INSKEEP: I'm thinking about the implications here, though, because if a few individuals make a choice to have no children or fewer children than they otherwise would, that's going to make no effective difference. This is something that millions or billions of people would have to decide, I would think, in order to make a significant difference. Do you think that some governments somewhere should be pressing their citizens in some way?

NICHOLAS: No, I really don't think that that's the way to interpret our study. And I think that the decision to become a parent or to have a child is a really personal decision. And I think the way people relate to it in terms of climate change depends on their view about climate change. If they don't believe or they don't know the science, I think it makes them angry because they feel like their rights are being taken away. I think if they do know the science and are overwhelmed by it, they feel guilt or despair.

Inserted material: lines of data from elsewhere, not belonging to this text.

(** * TeleUPS: the NUT device client and the UPS monitor loop

    A shallow embedding of [nut.py] (class [NUTClient]),
    [ups_monitor.py] (class [UPSMonitor]) and [telegram_notifier.py]
    (class [TelegramNotifier]).

    - [Py]      : the fragment of the Python run time the two classes use
                  (exceptions, a state-and-exception monad, [str.split],
                  [in] on strings, [str.join], dictionaries);
    - [NUT]     : [NUTClient], over an abstract NUT server;
    - [Monitor] : [UPSMonitor], over its three injected collaborators
                  (device client, notifier, logger);
    - [Telegram] : [TelegramNotifier] of [telegram_notifier.py], over the
                  [requests] calls it makes. *)

From stdpp Require Import base strings gmap list pretty.
From Stdlib Require Import Ascii ZArith Lia.

#[local] Open Scope string_scope.
#[local] Open Scope Z_scope.

(* ===================================================================== *)
(** ** The Python fragment *)
(* ===================================================================== *)

Module Py.

(** [str] values are sequences of characters; a character of the model
    stands for a code point below 256.  [bytes] values are sequences of
    octets. *)
Abbreviation str := string (only parsing).
Abbreviation bytes := string (only parsing).

(** Exception classes.  [KeyboardInterrupt] and [SystemExit] derive from
    [BaseException] only; every other class derives from [Exception]. *)
Inductive exc_class :=
| KeyboardInterrupt
| SystemExit
| TypeError
| ValueError
| UnicodeDecodeError
| OtherException (name : str).

Record exn := Exn { exc_type : exc_class; exc_msg : str }.

(** [isinstance(e, Exception)] *)
Definition is_Exception (e : exn) : bool :=
  match exc_type e with
  | KeyboardInterrupt | SystemExit => false
  | _ => true
  end.

Definition is_KeyboardInterrupt (e : exn) : bool :=
  match exc_type e with
  | KeyboardInterrupt => true
  | _ => false
  end.

Inductive outcome (A : Type) :=
| Ok (a : A)
| Raise (e : exn).
Arguments Ok {A} a.
Arguments Raise {A} e.

(** Computations over a state [S] that return or raise. *)
Definition M (S A : Type) : Type := S → outcome A * S.

Definition ret {S A} (a : A) : M S A := λ s, (Ok a, s).
Definition raise {S A} (e : exn) : M S A := λ s, (Raise e, s).
Definition bind {S A B} (m : M S A) (k : A → M S B) : M S B :=
  λ s, match m s with
       | (Ok a, s') => k a s'
       | (Raise e, s') => (Raise e, s')
       end.
Definition of_outcome {S A} (o : outcome A) : M S A := λ s, (o, s).

(** [try: m  except Exception as e: h e] *)
Definition try_except_Exception {S A} (m : M S A) (h : exn → M S A) : M S A :=
  λ s, match m s with
       | (Ok a, s') => (Ok a, s')
       | (Raise e, s') => if is_Exception e then h e s' else (Raise e, s')
       end.

(** [try: m  except KeyboardInterrupt: h] *)
Definition try_except_KeyboardInterrupt {S A} (m : M S A) (h : M S A) : M S A :=
  λ s, match m s with
       | (Ok a, s') => (Ok a, s')
       | (Raise e, s') => if is_KeyboardInterrupt e then h s' else (Raise e, s')
       end.

(** Running a computation of a component on its part of a larger state. *)
Definition zoom {S T A} (get : T → S) (set : S → T → T) (m : M S A) : M T A :=
  λ t, match m (get t) with (r, s') => (r, set s' t) end.

(** [c.isspace()] for a single character: the code points below 256 that
    [str.split()] treats as separators. *)
Definition isspace (c : ascii) : bool :=
  let n := nat_of_ascii c in
  ((9 <=? n) && (n <=? 13) || (28 <=? n) && (n <=? 32)
   || (n =? 133) || (n =? 160))%nat.

(** [s.split()] : the maximal runs of non-whitespace characters of [s],
    in order.  [tok] is the run being read. *)
Fixpoint split_from (tok : str) (s : str) : list str :=
  match s with
  | EmptyString => if decide (tok = "") then [] else [tok]
  | String c s' =>
      if isspace c
      then (if decide (tok = "") then split_from "" s'
            else tok :: split_from "" s')
      else split_from (tok +:+ String c "") s'
  end.
Definition split (s : str) : list str := split_from "" s.

(** [sub in s] for two [str] values: [sub] occurs in [s] as a substring. *)
Fixpoint str_in (sub s : str) : bool :=
  String.prefix sub s
  || match s with
     | EmptyString => false
     | String _ s' => str_in sub s'
     end.

(** [sep.join(xs)] *)
Definition join (sep : str) (xs : list str) : str := String.concat sep xs.

(** [d.get(k, default)] *)
Definition dict_get {V} (d : gmap str V) (k : str) (dflt : V) : V :=
  default dflt (d !! k).

(** Truth value of a dictionary: true when it is not empty. *)
Definition dict_truthy {V} (d : gmap str V) : bool := bool_decide (d ≠ ∅).

(** The two built-in conversions the client relies on.  They are taken as
    given: [bytes_decode b] is [b.decode('utf-8')], which raises
    [UnicodeDecodeError] on ill-formed input, and [int s] is [int(s)] on a
    [str], which raises [ValueError] when [s] is not an integer literal. *)
Class Builtins := {
  bytes_decode : bytes → outcome str;
  int : str → outcome Z;
}.

End Py.

Import Py.

Declare Scope py_scope.
Delimit Scope py_scope with py.
Notation "x <- m ;; k" := (bind m (λ x, k))
  (at level 100, m at level 99, right associativity) : py_scope.
Notation "m ;;; k" := (bind m (λ _, k))
  (at level 100, right associativity) : py_scope.
#[local] Open Scope py_scope.

(* ===================================================================== *)
(** ** [nut.py] : the device client *)
(* ===================================================================== *)

Module NUT.

(** What the server hands back for a variable listing: the items of a
    dictionary with [bytes] keys and values, in iteration order. *)
Definition byte_dict := list (bytes * bytes).

(** The [PyNUTClient] connection object held in [self.client]. *)
Record PyNUTClient := { host : str; login : str; password : str }.

(** The methods of [PyNUTClient] the class calls, over the state [E] of
    the network and the NUT server behind it.  Each one returns or
    raises. *)
Class PyNUT (E : Type) := {
  CheckUPSAvailable : PyNUTClient → str → M E bool;
  GetRWVars : PyNUTClient → str → M E byte_dict;
  GetUPSVars : PyNUTClient → str → M E byte_dict;
  GetUPSList : PyNUTClient → M E byte_dict;
}.

(** What the client acts on: the server and the standard output. *)
Record World (E : Type) := { server : E; stdout : list str }.
Arguments server {E} w.
Arguments stdout {E} w.

Record NUTClient := { ups_name : str; client : PyNUTClient }.

Section Client.
Context `{Builtins} {E : Type} `{PyNUT E}.

Definition call {A} (op : M E A) : M (World E) A :=
  zoom server (λ e w, {| server := e; stdout := stdout w |}) op.

Definition print (line : str) : M (World E) unit :=
  λ w, (Ok tt, {| server := server w; stdout := stdout w ++ [line] |}).

(** [{key.decode('utf-8'): value.decode('utf-8') for key, value in
    byte_dict.items()}] *)
Fixpoint decode_items (items : byte_dict) (acc : gmap str str)
  : outcome (gmap str str) :=
  match items with
  | [] => Ok acc
  | (key, value) :: rest =>
      match bytes_decode key with
      | Raise e => Raise e
      | Ok k =>
          match bytes_decode value with
          | Raise e => Raise e
          | Ok v => decode_items rest (<[k := v]> acc)
          end
      end
  end.
Definition __decode_byte_dict (byte_dict : byte_dict) : outcome (gmap str str) :=
  decode_items byte_dict ∅.

(** The result is [Some] of the operation's result, or [None] (Python's
    [None]) when an [Exception] was caught. *)
Definition __handle_operation {A} (operation : M E A) : M (World E) (option A) :=
  try_except_Exception
    (a <- call operation ;; ret (Some a))
    (λ e, print ("Error occurred: " +:+ exc_msg e) ;;; ret None).

Definition is_ups_available (self : NUTClient) : M (World E) (option bool) :=
  __handle_operation (CheckUPSAvailable (client self) (ups_name self)).

(** [if response]: [None] and the empty dictionary are false. *)
Definition response_truthy (response : option byte_dict) : bool :=
  match response with
  | Some (_ :: _) => true
  | Some [] | None => false
  end.

Definition get_ups_read_write_vars (self : NUTClient) : M (World E) (gmap str str) :=
  response <- __handle_operation (GetRWVars (client self) (ups_name self)) ;;
  if response_truthy response
  then of_outcome (__decode_byte_dict (default [] response))
  else ret ∅.

Definition get_ups_vars (self : NUTClient) : M (World E) (gmap str str) :=
  response <- __handle_operation (GetUPSVars (client self) (ups_name self)) ;;
  if response_truthy response
  then of_outcome (__decode_byte_dict (default [] response))
  else ret ∅.

Definition get_ups_list (self : NUTClient) : M (World E) (gmap str str) :=
  response <- __handle_operation (GetUPSList (client self)) ;;
  if response_truthy response
  then of_outcome (__decode_byte_dict (default [] response))
  else ret ∅.

Definition get_current_power_draw (self : NUTClient) : M (World E) Z :=
  ups_vars <- get_ups_vars self ;;
  of_outcome (int (dict_get ups_vars "ups.realpower" "0")).

(** [int(x)] where [x] is what [d.get(key, 0)] gave: a [str] of the
    mapping, or the integer [0], on which [int] is the identity. *)
Definition int_of_get (x : option str) : outcome Z :=
  match x with
  | Some s => int s
  | None => Ok 0
  end.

And I think if they know the science, recognize how serious the risk is and how urgent it is that we reduce emissions but they want a child and they want to raise that child in a safe planet, then having a child in that case is a vote of hope. It's a vote that the world is going to be a better place and that we can actually tackle this challenge. I think making that decision means a big responsibility.

INSKEEP: I can imagine people hearing about your study and being darkly suspicious and thinking, oh, here's somebody who's trying to set the stage intellectually for a one-child policy, like they had in China once upon a time or some kind of forced, government family planning.

NICHOLAS: No (laughter). That's certainly not my secret ambition. You know, I worry about people accusing me of that, but it's not the case. I felt that it's something we really have to look at because we know that how many people there on Earth affects the climate. And if people want to know what they can do to reduce their climate emissions, then we have to look at that question, too.

INSKEEP: You just want us to be conscious of what we're doing, it sounds like.

NICHOLAS: I do. I think there's a huge information gap. I know - I mean, as a scientist, I think in data and numbers and ratios. And I know that it's not information that changes hearts and minds, but information is necessary to start conversations.

INSKEEP: And our conversation with researcher Kimberly Nicholas came via Skype.